А что знает о них семья Стефана?

…В одну из ноябрьских ночей 1944 года в окно постучали. Это были два советских летчика, сбитые в воздушном бою в районе Тчева. Встретил их Стефан, как родных. Поскольку по соседству жили немцы, советских офицеров решил укрыть подальше и понадежнее. Вместе с братом прятали их в землянке, на другой стороне озера. Семья Шонды заботилась о русских летчиках до самого прихода советских войск. Носила им хлеб, молоко и все, что было в доме…

Две странички из тетради. О разных событиях рассказывают они и вместе с тем об одном: о больших человеческих чувствах моих соотечественников к своим братьям-освободителям - советским людям.

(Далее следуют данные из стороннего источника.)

(** C3: Softmax forward.  With [x] the input values, [xmax] their maximum,
    [e_i = exp(x_i - xmax)] and [Z] the sum of the [e_i], forward stores
    [e_0 / max(Z, 1)] in the node's value; that is [e_0 / Z], because one
    summand is 1 and none is negative, so [Z >= 1] and the guard
    [Z > 0 ? Z : 1] never takes its second branch. *)
Theorem softmax_forward_stable :
  forall (w : World) (n : nat) (nd : ADNode),
  nth_error (nodes w) n = Some nd ->
  _nary_ok nd = true ->
  forallb (valid_ref (nodes w)) (inputs nd) = true ->
  let x := input_slots (nodes w) SValue (inputs nd) in
  exists (w' : World) (xmax : R),
    OpTraits_forward Softmax n w = Some (tt, w') /\
    In xmax x /\ (forall xi, In xi x -> xi <= xmax) /\
    let e := map (fun xi => exp (xi - xmax)) x in
    let Z := Rsum e in
    slot_of w' n SValue = Some (nth 0 e 0 / Rmax Z 1) /\
    slot_of w' n SValue = Some (nth 0 e 0 / Z) /\
    tag_of w' n SValue = Some (cur_val_epoch_ (graph w)) /\
    In 1 e /\ 1 <= Z /\ ~ Z <= 0 /\
    (if Rgtb Z 0 then Z else 1) = Z.
Proof.
  intros w n nd Hn Hok Hval x.
  assert (Hne : x <> []).
  { unfold x, input_slots. apply nary_ok_nonempty in Hok.
    destruct (inputs nd); [congruence | discriminate]. }
  destruct (xmax_of_is_max x Hne) as [Hin Hmax].
  destruct (softmax_denominator x Hne) as [H1 HZ].
  set (e := map (fun xi => exp (xi - xmax_of x)) x) in *.
  set (Z := Rsum e) in *.
  assert (HZc : fold_left (fun Z xi => Z + exp (xi - xmax_of x)) x 0 = Z).
  { rewrite fold_left_Rplus_map. unfold Z, e. lra. }
  assert (He0 : exp (nth 0 x 0 - xmax_of x) = nth 0 e 0).
  { unfold e. destruct x as [|x0 t]; [congruence | reflexivity]. }
  assert (He : eval (OpTraits_forward Softmax n) (nodes w) (graph w) tt
                 (upd n (produced SValue (graph w) (nth 0 e 0 / Z)) (nodes w))).
  { simpl. unfold Softmax_forward.
    eapply eval_bind; [apply eval_node_at; eassumption|]. cbv beta.
    rewrite Hok. cbn [negb].
    eapply eval_bind; [apply eval_read_values; exact Hval|]. cbv beta zeta.
    fold x. rewrite HZc, He0, (Rgtb_true Z 0) by lra.
    eval_all. }
  destruct (eval_run _ _ w tt _ He) as [w' [E [En _]]].
  exists w', (xmax_of x). cbv zeta. fold e. fold Z.
  assert (EZ : Rsum e = Z) by reflexivity. clearbody Z.
  split; [exact E|]. split; [exact Hin|]. split; [exact Hmax|].
  assert (Hslot : slot_of w' n SValue = Some (nth 0 e 0 / Z)).
  { rewrite (slot_of_upd_same w' n _ _ nd SValue En Hn).
    unfold produced. rewrite slot_get_tag_set, slot_get_set. reflexivity. }
  split; [|split; [exact Hslot|split; [|split; [exact H1|split; [exact HZ|split]]]]].
  - rewrite Hslot. rewrite (Rmax_left Z 1 HZ). reflexivity.
  - unfold tag_of. rewrite En, (nth_error_upd_same _ _ _ _ Hn).
    unfold produced. simpl. reflexivity.
  - lra.
  - rewrite (Rgtb_true Z 0) by lra. reflexivity.
Qed.
(** C1 (amended): for every event that fails validation, [HandleRequest]
    returns the message "ECRImageActionEvent validation error" together with
    the first recorded violation as a non-nil error, after logging it and
    making no other call: the failure is propagated like every other
    handled error, not suppressed. *)
Theorem C1_validation_failure_is_propagated (w : World) (ctx : Context)
  (ev : ECRImageActionEvent) (e : errval) :
  snd (validateEvent ctx ev) = Some e ->
  fst (HandleRequest w ctx ev) = ("ECRImageActionEvent validation error", Some e)
  /\ snd (HandleRequest w ctx ev)
     = [CLog LError "ECRImageActionEvent validation error" (Some e)]
  /\ hd_error (snd (validateEvent_collect ctx ev)) = Some e.
Proof.
  intros H. rewrite (HandleRequest_invalid w ctx ev e H).
  rewrite <- validateEvent_snd. auto.
Qed.

(** C1 (amended) on an event whose account id has five digits. *)
Lemma C1_validation_failure_is_propagated_witness :
  let w := Samples.world "V1" Samples.no_check (Ok Samples.index_new) in
  let ev := Samples.with_account "12345" in
  fst (HandleRequest w Samples.ctx ev)
    = ("ECRImageActionEvent validation error", Some account_violation)
  /\ snd (HandleRequest w Samples.ctx ev)
     = [CLog LError "ECRImageActionEvent validation error" (Some account_violation)]
  /\ hd_error (snd (validateEvent_collect Samples.ctx ev)) = Some account_violation.
Proof.
  cbv zeta. apply C1_validation_failure_is_propagated. reflexivity.
Defined.
(** * Smart Traffic Sentinel dashboard: the feed client and the lane views

    A shallow embedding of the non-presentational code of the front end:

    - [src/frontend/src/hooks/useSocket.ts]: the [useSocket] hook, that is the
      reconnecting WebSocket client and its cached snapshot;
    - [src/frontend/src/app/page.tsx]: the [Home] component, that is the
      per-lane props handed to [VideoCard] and the global alert overlay.

    The hook stores whatever [JSON.parse] returns, so the embedding works on
    run-time JavaScript values; the TypeScript interface [SocketData] is a
    predicate on those values. *)

From Stdlib Require Import List String Ascii ZArith Bool Lia Permutation.
From Stdlib Require Import DecimalString.
From Stdlib Require DecimalFacts DecimalN DecimalZ DecimalPos.
Import ListNotations.
Local Open Scope string_scope.
Local Open Scope Z_scope.

(** ** Run-time values *)

Module Js.

(** The values the program handles: what [JSON.parse] can return, and
    [undefined], which property reads produce.  A number is kept as the
    decimal [m * 10^e] of its literal, and every operation that reads it
    ([truthy], [strict_eq_int]) reads the binary64 number nearest to that
    decimal, [to_double], as [JSON.parse] does; [-0] is [0].  A string is
    its UTF-8 byte sequence.  An object lists its own properties in insertion
    order (JavaScript puts integer-like keys first; nothing here enumerates
    an object, so the place of a property is never observed). *)
Unset Elimination Schemes.
Inductive JsValue : Type :=
| JUndefined
| JNull
| JBool (b : bool)
| JNumber (m e : Z)
| JString (s : string)
| JArray (items : list JsValue)
| JObject (props : list (string * JsValue)).
Set Elimination Schemes.

(** Induction on values, through the arrays and the objects. *)
Section JsValue_induction.

Variable P : JsValue -> Prop.
Hypothesis P_undefined : P JUndefined.
Hypothesis P_null : P JNull.
Hypothesis P_bool : forall b, P (JBool b).
Hypothesis P_number : forall m e, P (JNumber m e).
Hypothesis P_string : forall s, P (JString s).
Hypothesis P_array : forall items, Forall P items -> P (JArray items).
Hypothesis P_object :
  forall props, Forall (fun kv => P (snd kv)) props -> P (JObject props).

Fixpoint JsValue_ind (v : JsValue) : P v :=
  match v with
  | JUndefined => P_undefined
  | JNull => P_null
  | JBool b => P_bool b
  | JNumber m e => P_number m e
  | JString s => P_string s
  | JArray items =>
      P_array items
        ((fix all (l : list JsValue) : Forall P l :=
            match l with
            | [] => Forall_nil P
            | x :: l' => Forall_cons x (JsValue_ind x) (all l')
            end) items)
  | JObject props =>
      P_object props
        ((fix all (l : list (string * JsValue)) : Forall (fun kv => P (snd kv)) l :=
            match l with
            | [] => Forall_nil _
            | kv :: l' => Forall_cons kv (JsValue_ind (snd kv)) (all l')
            end) props)
  end.

End JsValue_induction.

(** A [TypeError] aborts the evaluation; everything else returns. *)
Inductive result (A : Type) : Type :=
| Ok (a : A)
| TypeError.
Arguments Ok {A} a.
Arguments TypeError {A}.

Definition bind {A B} (r : result A) (k : A -> result B) : result B :=
  match r with
  | Ok a => k a
  | TypeError => TypeError
  end.

Notation "x <- r ;; k" := (bind r (fun x => k))
  (at level 61, r at next level, right associativity).

Fixpoint mapM {A B} (f : A -> result B) (l : list A) : result (list B) :=
  match l with
  | [] => Ok []
  | a :: l' => b <- f a ;; bs <- mapM f l' ;; Ok (b :: bs)
  end.

(** Own-property lookup: the first entry with that key. *)
Fixpoint lookup (k : string) (props : list (string * JsValue)) : option JsValue :=
  match props with
  | [] => None
  | (k', v) :: rest => if String.eqb k k' then Some v else lookup k rest
  end.

Definition keys (props : list (string * JsValue)) : list string := map fst props.

(** [o[k] = v] on an object: overwrite in place, or append a new property. *)
Fixpoint obj_set (k : string) (v : JsValue) (props : list (string * JsValue))
  : list (string * JsValue) :=
  match props with
  | [] => [(k, v)]
  | (k', v') :: rest =>
      if String.eqb k k' then (k', v) :: rest else (k', v') :: obj_set k v rest
  end.

Definition nullish (v : JsValue) : bool :=
  match v with
  | JUndefined | JNull => true
  | _ => false
  end.

(** [v[k]] and [v.k], for the property names this program reads
    ([signals], [emergency], [detections], [is_active], [lane_id] and the
    lane keys): none of them is a property of a built-in prototype, of a
    string or of an array, so only an object's own properties can answer. *)
Definition get (v : JsValue) (k : string) : result JsValue :=
  match v with
  | JUndefined | JNull => TypeError
  | JObject props =>
      match lookup k props with
      | Some x => Ok x
      | None => Ok JUndefined
      end
  | _ => Ok JUndefined
  end.

(** A binary64 number: [q * 2^k], or an infinity.  [JSON.parse] returns
    no NaN. *)
Inductive Double : Type :=
| finite (q k : Z)
| infinite (negative : bool).

(** [n / d] rounded to the nearest integer, a tie to the even one, for
    [0 <= n] and [0 < d]. *)
Definition round_half_even (n d : Z) : Z :=
  let q := n / d in
  let r := n mod d in
  if 2 * r <? d then q
  else if d <? 2 * r then q + 1
  else if Z.even q then q else q + 1.
Lemma select_pairs_selects_witness :
  feed = filter (selected evm_ca) feed
  /\ select_pairs [JInt 5] evm_ca = None.
Proof.
  split.
  - apply (proj1 (select_pairs_selects feed evm_ca) feed). reflexivity.
  - apply (proj2 (proj2 (select_pairs_selects [JInt 5] evm_ca)) (JInt 5)).
    + left. reflexivity.
    + intros kv Hkv. discriminate.
Defined.

(** Logarithm and power are taken without rounding here ([reals]). *)

Section BestExtras.
Context `{Builtins}.

Lemma usable_some mc m : usable mc = Some m -> mc = Some m.
Proof.
  destruct mc as [x|]; simpl; [|discriminate].
  destruct (negb (Reqb x 0) && Rltb 0 x)%bool; [|discriminate].
  intros Heq. injection Heq as <-. reflexivity.
Qed.

Lemma sample_of_some (cands : list candidate) (c : candidate) (m : R) :
  In c cands -> cand_value c = Some m -> In m (sample_of cands).
Proof.
  intros Hin Hv. unfold sample_of. apply in_flat_map. exists c.
  split; [exact Hin|]. rewrite Hv. left. reflexivity.
Qed.

Lemma chosen_pair_valued
    (pairs : list json) (ca : string)
    (best : option json) (consensus : R) (cands : list candidate) :
  choose_consensus_pair pairs ca = Some (best, consensus, cands) ->
  match best with
  | Some p =>
    In p pairs /\ selected ca p = true /\ 0 < consensus
    /\ exists m src, resolve_mc_value p ca = Some (Some m, src) /\ 0 < m
  | None => consensus = 0
  end.
Proof.
  unfold choose_consensus_pair. destruct pairs as [|p0 pairs'].
  { intros Hc. injection Hc as <- <- _. reflexivity. }
  destruct (select_pairs (p0 :: pairs') ca) as [filtered|] eqn:Hsel; [|discriminate].
  cbn [bind]. destruct filtered as [|q rest].
  { intros Hc. injection Hc as <- <- _. reflexivity. }
  destruct (collect (q :: rest) ca [] []) as [[cs valid]|] eqn:Hcol; [|discriminate].
  cbn [bind].
  destruct (collect_spec _ _ _ _ _ _ Hcol) as (new & Hcs & Hvalid & Hpairs & Hposall).
  simpl in Hcs, Hvalid. subst new.
  assert (Hres := collect_resolved _ _ _ _ _ _ Hcol (Forall_nil _)).
  rewrite Forall_forall in Hres, Hposall.
  destruct valid as [|v valid'].
  { intros Hc. injection Hc as <- <- _. reflexivity. }
  assert (Hpos : Forall (fun x => 0 < x) (v :: valid'))
    by (rewrite Hvalid; apply sample_of_positive; rewrite Forall_forall; exact Hposall).
  rewrite (consensus_refines _ Hpos). cbn [bind ret].
  intros Hc. injection Hc as <- <- <-.
  assert (Hcons : 0 < Spec.consensus (v :: valid')).
  { apply (consensus_convex (fun x => 0 < x)); [intros; lra | discriminate | exact Hpos]. }
  destruct (pick_best cs (Spec.consensus (v :: valid')) None) as [[p k]|] eqn:Hpick; simpl.
  - destruct (pick_best_some _ _ _ _ _ Hpick)
      as ([Heq|(c & m & Hin & Hcp & Hcv & Hk)] & _ & _); [discriminate|].
    assert (Hf : In p (q :: rest)).
    { rewrite <- Hpairs, <- Hcp. apply in_map. exact Hin. }
    pose proof (select_pairs_is_filter _ _ _ Hsel) as Hfilter.
    rewrite Hfilter in Hf. apply filter_In in Hf. destruct Hf as [Hpin Hselp].
    split; [exact Hpin|]. split; [exact Hselp|]. split; [exact Hcons|].
    destruct (Hres c Hin) as (mc & src & Hr & Hu).
    rewrite Hcv in Hu. symmetry in Hu. apply usable_some in Hu. subst mc.
    exists m, src. rewrite <- Hcp. split; [exact Hr|].
    specialize (Hposall c Hin). rewrite Hcv in Hposall. exact Hposall.
  - exfalso. destruct (pick_best_none _ _ _ Hpick) as [_ Hnone].
    assert (Hv : In v (sample_of cs)) by (rewrite <- Hvalid; left; reflexivity).
    unfold sample_of in Hv. apply in_flat_map in Hv. destruct Hv as (c & Hin & Hvc).
    rewrite (Hnone c Hin) in Hvc. destruct Hvc.
Qed.
(** X6.  Resolving a style and constructing a logger only read: in every
    world and for all arguments, whether they return or raise, they leave
    the [STYLES] table and the environment as they were and write and
    flush nothing on any stream. *)
Theorem construction_reads_only (name : pystr) (ov : gmap pystr pystr)
    (d v c i : bool) (sty : StyleArg) (o e : stream_id) (w : World) :
  snd (get_style name ov w) = w
  /\ snd (__init__ d v c i sty o e w) = w
  /\ forall sid, events (streams (snd (__init__ d v c i sty o e w)) sid)
                 = events (streams w sid).
Proof.
  assert (Hi : readonly (__init__ d v c i sty o e)).
  { unfold __init__.
    apply readonly_bind.
    { destruct d; [apply readonly_ret|].
      apply readonly_bind; [by intros w'|]. intros x. apply readonly_ret. }
    intros self_debug. apply readonly_bind.
    { destruct sty as [n|s|]; [apply readonly_get_style | apply readonly_ret |].
      apply readonly_bind; [by intros w'|]. intros tbl. apply readonly_lift. }
    intros self_style. apply readonly_bind.
    { destruct c; [apply readonly__is_tty | apply readonly_ret]. }
    intros uc. apply readonly_bind.
    { destruct i; [apply readonly__is_tty | apply readonly_ret]. }
    intros ui. apply readonly_ret. }
  split; [apply readonly_get_style|]. split; [apply Hi|].
  intros sid. by rewrite Hi.
Qed.

End ReadOnly.

(** ** Loggers on a preset *)

Section PresetLoggers.

Lemma STYLES_cases (name : pystr) :
  default LogStyle_default (STYLES !! name)
  ∈ [LogStyle_default; style_classic; style_minimal; style_cli; style_emoji; style_plain].
Proof.
  destruct (decide (name ∈ preset_names)) as [Hin|Hn].
  - unfold preset_names in Hin. rewrite !elem_of_cons, elem_of_nil in Hin.
    destruct Hin as [->|[->|[->|[->|[->|[->|[]]]]]]];
      rewrite !elem_of_cons; vm_compute; tauto.
  - rewrite (STYLES_unregistered name Hn). simpl. by left.
Qed.

Lemma preset_labels_trimmed (s : LogStyle) (k : Kind) :
  s ∈ [LogStyle_default; style_classic; style_minimal; style_cli; style_emoji; style_plain] ->
  strip (label_of k s) = label_of k s.
Proof.
  rewrite !elem_of_cons, elem_of_nil.
  intros [->|[->|[->|[->|[->|[->|[]]]]]]]; destruct k; reflexivity.
Qed.

(** X7.  No label of a shipped preset has white space around it, so for a
    logger built with a style name (any name) or without a style the
    prefix of every kind is the icon, a space and the label trimmed as a
    whole when icons are in use and the icon is non-empty, and the label
    otherwise. *)
Theorem preset_prefix_as_documented (w : World) (d v c i : bool) (sty : StyleArg)
    (o e : stream_id) (k : Kind)
    (Hw : loaded w) (Hs : forall s, sty <> StyleObj s) :
  exists lg, __init__ d v c i sty o e w = (Ok lg, w)
    /\ strip (label_of k (style lg)) = label_of k (style lg)
    /\ _prefix lg (icon_of k (style lg)) (label_of k (style lg))
       = if use_icons lg && truthy (icon_of k (style lg))
         then strip (icon_of k (style lg) ++ lit " " ++ label_of k (style lg))
         else label_of k (style lg).
Proof.
  eexists. split; [by apply init_eq|].
  set (lg := mkLog _ _ _ _ o e).
  assert (Hl : strip (label_of k (style lg)) = label_of k (style lg)).
  { apply preset_labels_trimmed. subst lg. simpl.
    destruct sty as [name|s|]; simpl.
    - apply STYLES_cases.
    - by destruct (Hs s).
    - by left. }
  split; [exact Hl|].
  unfold _prefix. rewrite truthy_or_nil, Hl. reflexivity.
Qed.

Lemma preset_prefix_as_documented_witness :
  loaded (world0 ∅)
  /\ exists lg, __init__ false false true true (StyleStr (lit "cli")) 0 1 (world0 ∅)
                = (Ok lg, world0 ∅)
       /\ _prefix lg (icon_of KWarn (style lg)) (label_of KWarn (style lg))
          = [0xE2; 0x2013; 0xB2] ++ lit " [warn]".
Proof.
  split; [reflexivity|].
  destruct (preset_prefix_as_documented (world0 ∅) false false true true
              (StyleStr (lit "cli")) 0%nat 1%nat KWarn eq_refl
              ltac:(intros s; discriminate))
    as (lg & Hlg & _ & Hp).
  exists lg. split; [exact Hlg|].
  rewrite Hp. injection Hlg as <-. reflexivity.
Defined.

End PresetLoggers.

(** ** Sequences of calls *)

Section Sequences.

Lemma wrote_events_at (d sid : stream_id) (text : pystr) (w : World) :
  events (streams (wrote d text w) sid)
  = events (streams w sid) ++ (if decide (d = sid) then [Write text; Flush] else []).
Proof.
  destruct (decide (d = sid)) as [->|Hne].
  - apply wrote_events.
  - rewrite wrote_other by congruence. by rewrite app_nil_r.
Qed.

Lemma emit_trace (k : Kind) (self : Log) (msg : list pyobj) (w : World) :
  completes self (k, msg) ->
  exists w', emit k self msg w = (Ok tt, w')
    /\ (forall sid, events (streams w' sid)
                    = events (streams w sid) ++ trace_of self sid (k, msg))
    /\ (forall sid, isatty (streams w' sid) = isatty (streams w sid))
    /\ w_STYLES w' = w_STYLES w /\ environ w' = environ w.
Proof.
  intros Hc. rewrite emit_eq. unfold trace_of.
  destruct (gated k && negb (debug self)) eqn:Hg.
  - exists w. split; [reflexivity|]. split; [|done].
    intros sid. by rewrite app_nil_r.
  - destruct Hc as [Hc|[joined Hf]]; simpl in *; [congruence|].
    rewrite Hf. eexists. split; [reflexivity|]. split; [|split; [|done]].
    + intros sid. apply wrote_events_at.
    + intros sid. apply wrote_isatty.
Qed.

(** X8.  A sequence of calls on one logger, each of them suppressed by
    the gate or with parts that all render, returns normally and adds to
    the record of each stream, in call order, one write followed by one
    flush for every call that passes the gate and is addressed to that
    stream, and nothing else; so lines never reorder, a suppressed call
    leaves no trace, and when both handles denote one stream the lines of
    [err] interleave with the others in call order. *)
Theorem calls_append_in_order (self : Log) (calls : list (Kind * list pyobj))
    (w : World) (Hc : Forall (completes self) calls) :
  exists w', emit_all self calls w = (Ok tt, w')
    /\ (forall sid, events (streams w' sid)
                    = events (streams w sid) ++ concat (map (trace_of self sid) calls))
    /\ (forall sid, isatty (streams w' sid) = isatty (streams w sid))
    /\ w_STYLES w' = w_STYLES w /\ environ w' = environ w.
Proof.
  revert w. induction Hc as [|[k msg] rest Hcall _ IH]; intros w.
  - exists w. split; [reflexivity|]. split; [|done].
    intros sid. simpl. by rewrite app_nil_r.
  - destruct (emit_trace k self msg w Hcall) as (w1 & He & Hev1 & Ht1 & Hs1 & Hn1).
    destruct (IH w1) as (w2 & Ha & Hev2 & Ht2 & Hs2 & Hn2).
    exists w2. split.
    + simpl. unfold mbind, M_bind. by rewrite He.
    + split; [|split; [|split]].
      * intros sid. simpl. by rewrite Hev2, Hev1, app_assoc.
      * intros sid. by rewrite Ht2, Ht1.
      * by rewrite Hs2, Hs1.
      * by rewrite Hn2, Hn1.
Qed.

Lemma calls_append_in_order_witness :
  let self := mkLog false style_plain false false 0 0 in
  let calls := [(KWarn, [PStr (lit "a")]); (KLog, [PInt ten_pow_4300]);
                (KErr, [PStr (lit "c")])] in
  Forall (completes self) calls
  /\ exists w', emit_all self calls (world0 ∅) = (Ok tt, w')
       /\ events (streams w' 0%nat)
          = [Write (lit "[Warn] a" ++ [0x0A]); Flush;
             Write (lit "[Error] c" ++ [0x0A]); Flush].
Proof.
  intros self calls.
  assert (Hc : Forall (completes self) calls).
  { constructor; [right; by exists (lit "a")|].
    constructor; [by left|].
    constructor; [right; by exists (lit "c")|].
    constructor. }
  split; [exact Hc|].
  destruct (calls_append_in_order self calls (world0 ∅) Hc) as (w' & Hr & Hev & _).
  exists w'. split; [exact Hr|]. rewrite Hev. reflexivity.
Defined.

(** X9.  Calling the same method twice with the same arguments writes the
    same text twice, each write followed by its own flush, and nothing on
    any other stream; behind the gate both calls do nothing; when a part
    does not render the first call raises and nothing is written.  A call
    does not depend on what was written before. *)
Theorem same_call_twice (self : Log) (k : Kind) (msg : list pyobj) (w : World) :
  if gated k && negb (debug self)
  then silent (emit k self msg;; emit k self msg) w
  else match _fmt msg with
       | Ok joined =>
           exists w', (emit k self msg;; emit k self msg) w = (Ok tt, w')
             /\ events (streams w' (dest k self))
                = events (streams w (dest k self))
                  ++ [Write (text_of self k joined); Flush;
                      Write (text_of self k joined); Flush]
             /\ forall sid, sid <> dest k self ->
                  events (streams w' sid) = events (streams w sid)
       | Raise ex => (emit k self msg;; emit k self msg) w = (Raise ex, w)
       end.
Proof.
  destruct (gated k && negb (debug self)) eqn:Hg.
  - unfold silent, mbind, M_bind. rewrite emit_eq, Hg.
    by rewrite emit_eq, Hg.
  - destruct (_fmt msg) as [joined|ex] eqn:Hf.
    + assert (Hc : completes self (k, msg)) by (right; by exists joined).
      destruct (emit_trace k self msg w Hc) as (w1 & He1 & Hev1 & _).
      destruct (emit_trace k self msg w1 Hc) as (w2 & He2 & Hev2 & _).
      exists w2. split; [unfold mbind, M_bind; by rewrite He1|].
      split.
      * rewrite Hev2, Hev1. unfold trace_of. rewrite Hg, Hf.
        destruct (decide (dest k self = dest k self)); [|congruence].
        by rewrite <- app_assoc.
      * intros sid Hne. rewrite Hev2, Hev1. unfold trace_of. rewrite Hg, Hf.
        destruct (decide (dest k self = sid)); [congruence | by rewrite !app_nil_r].
    + unfold mbind, M_bind. by rewrite (emit_raises k self msg w ex Hg Hf).
Qed.

End Sequences.

(** ** The err stream on a terminal session *)

Section ErrColour.

(** X10.  When the out stream is a terminal and colours are requested,
    [err] with parts that render and a non-empty err colour wraps its line
    in the colour code and the reset code on the err stream whatever that
    stream is, a pipe or a file included: the err stream is never asked
    whether it is a terminal. *)
Theorem err_colored_by_out (w w1 : World) (d v i : bool) (sty : StyleArg)
    (o e : stream_id) (msg : list pyobj) (joined : pystr)
    (Hw : loaded w) (Ho : isatty (streams w o) = Ok true)
    (Hf : _fmt msg = Ok joined) :
  exists lg, __init__ d v true i sty o e w = (Ok lg, w)
    /\ use_color lg = true
    /\ (truthy (err_color (style lg)) = true ->
        writes (err lg msg) e
          (err_color (style lg)
           ++ line_of (_prefix lg (err_icon (style lg)) (err_label (style lg))) joined
           ++ bcolors.ENDC ++ [0x0A]) w1).
Proof.
  eexists. split; [by apply init_eq|].
  assert (Hi : interactive w o = true) by (unfold interactive; by rewrite Ho).
  rewrite Hi, andb_true_r. set (lg := mkLog _ _ true _ o e).
  split; [reflexivity|]. intros Hc.
  apply (emit_writes_text KErr lg msg w1 joined); [reflexivity | exact Hf |].
  unfold text_of, colored.
  change (color_of KErr (style lg)) with (err_color (style lg)).
  change (use_color lg) with true. rewrite Hc. cbn [andb].
  by rewrite <- (_prefix_eq lg KErr).
Qed.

Прошли годы, и я встретилась со Стефаном Жондой. По приглашению польских друзей я провела несколько дней в Гданьске. С первых минут моего приезда мы не расставались со Стефаном. Живет он в том самом селе, где в далеком сорок пятом году помог нам с Сашей Акимовой. Мы долго бродили по тем местам в сопровождении чуть ли не всех жителей села и вспоминали прошлое. Через двадцать два года я выполнила слово, данное в мартовские дни 1945-го. От себя и от Александры Акимовой я привезла не только обещанные русские папиросы, но и подарки шестерым детям Стефана, его родным и близким, а главное передала польскому патриоту большую благодарность. Вместе с сувенирами я вручила Стефану Жонде грамоту Советского комитета ветеранов войны.

* * *

С конца марта до середины апреля полк действовал главным образом по данцигскому котлу и на штеттинском направлении. Его активное участие в боях за город Кезлин было отмечено орденом Суворова III степени. Известие это дошло до нас, когда полк уже перебазировался [215] в Бухгольц, северо-западнее Берлина. Здесь мы отпраздновали это событие, здесь же и закончили войну.

Стрелки часов, отсчитывавших время гитлеровского рейха, неумолимо приближались к последней черте. Знамя Победы уже взмыло над рейхстагом. Берлин пал, защищавшие его части сложили оружие. Фронт гитлеровских вооруженных сил был рассечен.